**PROBLEM**.
Everything from the line containing "none, as in the" through the final line of the material is to be restated word for word, and only that.

● ● ● ● ●

(* ===== verification/Sweeps.v ===== *)
(** * Sweeps: the sweep engine

    [go/sweeps/engine.go], [plan.go], [steps.go] and [broadcast.go] over the
    types of [sweeps.go].  A method of [Engine] is a handler with every guard,
    transaction and outside call of the code in order.  Decimal arithmetic and
    base-unit parsing are those of [Fees] and [Withdrawals], whose Go text
    [sweeps.go] repeats.  A defer reason is a string, empty for none, as in the
    code; an unset [sdkmath.Int] is [None].  Cancellation of the context,
    logging and metrics are left out: a worker may stop at any point. *)

From stdpp Require Import base list strings gmap.
From Stdlib Require Import ZArith Lia String Strings.Byte.
From S2P Require Import Prelude Workers Text Storage Database SqlStore SqlLaws Hash Chain.
From S2P Require Import Address Tx Fees Sequences Withdrawals.
Import SqlStore.
Import (notations) Tx.

Open Scope string_scope.
Open Scope list_scope.
Open Scope Z_scope.

Module Sweeps.

Inductive SimulatePolicy : Type := SimulateQueue | SimulateStatic.

Record Config : Type := MkConfig {
  cfg_ChainID : string;
  cfg_Strategy : SweepStrategy;
  cfg_HotWallet : string;
  cfg_MinimumSweepAmountUsovr : string;
  cfg_MaximumFeePercentageForSweep : string;
  cfg_FeeReserveUsovr : string;
  cfg_FeeWalletMaxSpendUsovr : string;
  cfg_FeeWalletSpendWindowBlocks : Z;
  cfg_GasAdjustment : string;
  cfg_GasPriceUsovr : string;
  cfg_SimulateUnavailable : option SimulatePolicy;   (* None: neither constant *)
  cfg_StaticGasLimit : Z;
  cfg_BroadcastTimeout : Z;
  cfg_Confirmations : Z;
  cfg_KeyRefForSource : option (string -> string) }.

● ● ● ● ●

**EXPECTED ANSWER**.
    [sweeps.go] repeats.  A defer reason is a string, empty for none, as in the
    code; an unset [sdkmath.Int] is [None].  Cancellation of the context,
    logging and metrics are left out: a worker may stop at any point. *)

From stdpp Require Import base list strings gmap.
From Stdlib Require Import ZArith Lia String Strings.Byte.
From S2P Require Import Prelude Workers Text Storage Database SqlStore SqlLaws Hash Chain.
From S2P Require Import Address Tx Fees Sequences Withdrawals.
Import SqlStore.
Import (notations) Tx.

Open Scope string_scope.
Open Scope list_scope.
Open Scope Z_scope.

Module Sweeps.

Inductive SimulatePolicy : Type := SimulateQueue | SimulateStatic.

Record Config : Type := MkConfig {
  cfg_ChainID : string;
  cfg_Strategy : SweepStrategy;
  cfg_HotWallet : string;
  cfg_MinimumSweepAmountUsovr : string;
  cfg_MaximumFeePercentageForSweep : string;
  cfg_FeeReserveUsovr : string;
  cfg_FeeWalletMaxSpendUsovr : string;
  cfg_FeeWalletSpendWindowBlocks : Z;
  cfg_GasAdjustment : string;
  cfg_GasPriceUsovr : string;
  cfg_SimulateUnavailable : option SimulatePolicy;   (* None: neither constant *)
  cfg_StaticGasLimit : Z;
  cfg_BroadcastTimeout : Z;
  cfg_Confirmations : Z;
  cfg_KeyRefForSource : option (string -> string) }.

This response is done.